C'est très haut et la fresque est dans un cadre pas très grand au centre.
Saint Michel, au centre, entouré de chérubins, le glaive en l'air pourchasse Lucifer, et le rendu est assez impressionnant parce que …
… Lucifer chute affolé, et du_ coup il "brise" le cadre en bois richement orné et doré.
De près les angelots sont vraiment de la famille de Tiepolo, etc'est toujours gracieux et pastellisé … Dans la partie blanche, Dieu le Père, Jésus-Christ, et la Colombe du Saint Esprit sont bien là (mais difficiles à voir).
Côté gauche de la contre-façade : Saint Antoine qui prêche depuis un noyer (??), (retable attribué à Bonifazio Pitati).
Nef gauche, un autel immense en marbre dédié à Raphaël bien sûr. Les colonnes sont en marbre rouge d'Afrique. Au centre, statue en bois avec l'Archange et Tobie.
A gauche Saint Pierre et à droite Saint Paul. Sur l'autel la chasse des reliques de Saint Niceta (le co-patron de l'église, comme à San Nicolo dei Mendicoli tout à côté !).
A droite de l'autel, (peu visible) tableau (Hélène retrouve la Vraie Croix, JB Zelotti 1568).
Chapelle absidiale gauche : Autel avec statue de Saint Antoine Abbé, les colonnes sont en marbre grec et le tabernacle en marbre à stalactites.
Vue de la nef centrale avec la magnifique chaire en bois sculpté et doré (datée de 1687, probablement …
… une reconstruction d'une ancienne chaire du 14ème siècle). Sur la gauche, la Visitation, ici le Christ et la femme adultère.
La Disputation (aux coins, les Saints Docteurs de l'Eglise Pierre, Grégoire, Ambroise, Augustin et Jérôme).
Le chœur, de 1772, avec son autel en marbre polychrome, son tabernacle en forme de temple aux colonnes vertes.
Au-dessus un dais en bois et une fresque sur la voûte (c'est haut et on ne voit pas bien).

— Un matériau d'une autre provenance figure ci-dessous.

(** C9: the entry a removal takes out, and whose id it sends to the store, is
    the first one in cache order that has the searched content; every entry
    after it, among them any further entry with that content, stays. *)
Theorem delete_data_first_match (allowed : bool) (list_type content : string)
    (st : state) (c : Py.value) (l1 l2 : list Py.dict) (item : Py.dict) :
  searched_content env list_type content = Ok c ->
  filter_list_cache st !!! cache_key list_type allowed = l1 ++ item :: l2 ->
  Forall (fun y => content_matches c y = false) l1 ->
  content_matches c item = true ->
  Exists (fun y => content_matches c y = true) l2 ->
  delete env (delete_url item) = Ok tt ->
  let out := _delete_data env allowed list_type content st in
  calls (snd out) =
    calls st ++ resolution_calls env list_type content
      ++ [ApiDelete (delete_url item); AddReaction "✅"]
  /\ filter_list_cache (snd out) !!! cache_key list_type allowed = l1 ++ l2
  /\ Exists (fun y => content_matches c y = true)
            (filter_list_cache (snd out) !!! cache_key list_type allowed).
Proof.
  intros Hc Hl Hl1 Hitem Hl2 Hdel out. subst out.
  rewrite (delete_data_run _ _ _ _ c Hc). simpl.
  rewrite Hl, (find_first_match _ l1 l2 item Hl1 Hitem).
  rewrite (delete_found_run _ c l1 l2); [|done..].
  simpl. rewrite lookup_total_insert_eq. split_and!.
  - by rewrite <- app_assoc.
  - done.
  - apply Exists_app. by right.
Qed.

(** C10: when the search finds an entry but the delete call raises, the error
    leaves the removal at once: the cache is as it was and no reaction is
    sent. *)
Theorem delete_data_store_error (allowed : bool) (list_type content : string)
    (st : state) (c : Py.value) (item : Py.dict) (e : exn) :
  searched_content env list_type content = Ok c ->
  List.find (content_matches c)
            (filter_list_cache st !!! cache_key list_type allowed) = Some item ->
  delete env (delete_url item) = Raise e ->
  _delete_data env allowed list_type content st =
    (Raise e,
     mkState (filter_list_cache st)
             (calls st ++ resolution_calls env list_type content
                ++ [ApiDelete (delete_url item)]))
  /\ List.filter is_add_reaction
       (resolution_calls env list_type content ++ [ApiDelete (delete_url item)])
     = [].
Proof.
  intros Hc Hfind Hdel. split.
  - rewrite (delete_data_run _ _ _ _ c Hc). simpl. rewrite Hfind.
    unfold bind at 1. unfold api_client_delete, await. rewrite Hdel.
    unfold record_call. simpl. by rewrite <- app_assoc.
  - unfold resolution_calls. by destruct (_ && _).
Qed.
(** * Ranged-effect propagation engine of Dungeon Crawl (crawl-ref/source/beam.cc)

    A shallow embedding of [bolt] and of the functions that drive one firing:
    [fire], [do_fire], the cell resolver ([affect_cell], [hit_wall],
    [affect_wall], [affect_player], [affect_monster], [affect_ground]), the
    damage pipeline ([determine_damage], [mons_adjust_flavoured],
    [_test_beam_hit]), the range accounting ([range_used_on_hit],
    [finish_beam], [bounce]) and the explosion flood fill
    ([determine_affected_cells], [explode]).

    Conventions.
    - C [int] values are [Z]; C integer division is [Z.quot].
    - The member variables of [bolt] that are [bool] or [int] are read with
      [flag b f] and [num b f], where [f] is the member's name.
    - [monsters*] is an index into [menv]; [actor*] is [actor].
    - Code outside beam.cc (terrain predicates, the ray geometry, monster and
      player methods, the god/Xom/behaviour subsystems) is reached through the
      class [Collaborators]. *)

From stdpp Require Import base option list gmap strings.
From Stdlib Require Import ZArith Lia.

#[local] Open Scope Z_scope.

(** ** Coordinates *)

(** Modelled from the spec: [coord_def] is declared in a header that is not
    part of the sources; the spec (sections 2 and 8) fixes a grid of integer
    cells with Chebyshev distance. [rdist] is the Chebyshev norm, [abs2] is
    [coord_def::abs()], the squared Euclidean norm. *)
Definition coord_def : Type := Z * Z.

Definition coord_add (a b : coord_def) : coord_def := (a.1 + b.1, a.2 + b.2).
Definition coord_sub (a b : coord_def) : coord_def := (a.1 - b.1, a.2 - b.2).
Definition rdist (c : coord_def) : Z := Z.max (Z.abs c.1) (Z.abs c.2).
Definition abs2 (c : coord_def) : Z := c.1 * c.1 + c.2 * c.2.
Definition origin (c : coord_def) : bool := bool_decide (c = (0, 0)).
Definition grid_distance (a b : coord_def) : Z := rdist (coord_sub a b).
Definition coord_eqb (a b : coord_def) : bool := bool_decide (a = b).
(** * keycloak-auth-template: a shallow embedding of the backend-for-frontend

    The development follows the Python sources module by module:
    [Models] (models.py), [RoleManagement] (role_management.py), [Jose]
    (the two python-jose entry points that auth.py calls), [Auth]
    (auth.py), [UserService] (db_models.py and user_service.py) and [Main]
    (the route handlers of main.py).  Exceptions are values of [exn] carried
    by [outcome]; the relational table and the identity provider are explicit
    arguments.  A Python [str] is kept as the bytes of its UTF-8 encoding. *)

From Stdlib Require Import ZArith String Ascii List Bool Lia DecimalString.
From stdpp Require Import base gmap strings list.
Import ListNotations.

Open Scope string_scope.
Open Scope Z_scope.

(** ** Python exceptions and the outcome of a call *)

Inductive exn : Type :=
| HTTPException (status_code : Z) (detail : string)
| ValueError (msg : string)
| IntegrityError
| JWTError
| ExpiredSignatureError
| KeycloakAuthenticationError (msg : string)
| ValidationError
| OtherException (msg : string).

Inductive outcome (A : Type) : Type :=
| Return (a : A)
| Raise (e : exn).

Arguments Return {A} a.
Arguments Raise {A} e.

Definition bind {A B : Type} (m : outcome A) (k : A -> outcome B) : outcome B :=
  match m with
  | Return a => k a
  | Raise e => Raise e
  end.

Notation "x <- m ;; k" := (bind m (fun x => k))
  (at level 100, m at next level, right associativity).

(** [try m except h]: the handler sees every exception; a handler that does
    not catch one re-raises it. *)
Definition try_except {A : Type} (m : outcome A) (h : exn -> outcome A) : outcome A :=
  match m with
  | Return a => Return a
  | Raise e => h e
  end.

(** [ExpiredSignatureError] is a subclass of [JWTError] in python-jose, so
    [except JWTError] catches both. *)
Definition isinstance_JWTError (e : exn) : bool :=
  match e with
  | JWTError | ExpiredSignatureError => true
  | _ => false
  end.

(** ** Small Python built-ins on strings and lists *)

(** [x in l] for a list of strings. *)
Definition str_in (x : string) (l : list string) : bool :=
  existsb (String.eqb x) l.

(** [d.get(k)] on a dict literal kept as an association list. *)
Fixpoint dict_get {K V : Type} (eqb : K -> K -> bool) (d : list (K * V)) (k : K) : option V :=
  match d with
  | [] => None
  | (k', v) :: d' => if eqb k k' then Some v else dict_get eqb d' k
  end.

une Gloire d'Anges et de Chérubins de Michelangelo Morlaiter.
Au plafond, le Père éternel avec les anges (Nicolo Baldissini).
A gauche du chœur, le buste de Saint Jean Baptiste (GianMaria Morlaiter).
Sur le mur de gauche, le Christ devant le centurion, Alvise dal Friso (1587).
Derrière l'autel, Raphaël et Tobie, (Michelangelo Morlaiter 1772).
A droite de l'autel, le buste de Saint Jacques (GianMaria Morlaiter).
Sur le mur droit, le Châtiment des serpents (Antonio Vassilachi, dit l'Aliense, 1588).
Dans la nef droite, (pas optimal à voir), la chapelle de l'Assomption. La Vierge ressemble assez bien à celle que le Titien a peint à l'autel des Frari à San Polo (les mains, le regard).
Belle décoration baroque et un retable que l'on attribue à Andrea Michieli (Vicentino).
Sur le mur gauche de la chapelle, Saint François reçoit les stigmates (Palma le Jeune). Ce tableau à gauche ne reçoit pratiquement jamais la lumière et personne n'y fait attention, pourtant il est touchant et bien baroque.
Dans la niche, statue en bois de Saint Antoine de Padoue. Sur l'autel, une arche en bois pour le Saint Sacrement.
Le baptistère, avec ses fonds baptismaux en bronze, vaut aussi la visite pour les remarquables fresques de Fontebasso (récemment restaurées).
Le plafond est entièrement décoré de fresques.
Elle abrite une belle collection de vêtements liturgiques du 15ème au 19ème siècle.
Les fonds baptismaux.
Les médaillons dorés racontent la Passion du Christ.
Au plafond, les instruments de la Passion (arma Christi). (voir l'introduction)
Foultitude d'anges et de chérubins (Fontebasso fut l'élève de Ricci et de Tiepolo, les angelots ont aussi ici un air de famille).
Retable de Lattanzio Querena, Notre Dame des Sept Douleurs (fin 18ème). (voir l'intro pour ces sept douleurs)
Ou Santa Maria Dolorosa (voir l'introduction).
… une Vierge de Lourdes bien cachée.
La sacristie, simple mais aux boiseries intéressantes, et avec au fond …
On peut (difficilement voir la façade depuis l’autre rive du Rio Barbarigo.
Si on traverse le rio par le pont à la sortie, on trouve cette magnifique croix illuminée de soleil. Pas loin, un jardin derrière le mur de briques (parfois ouvert …).
Et ce bas-relief très intéressant de la mise au tombeau par Joseph d'Arimathie, devant Marie et Marie-Madeleine.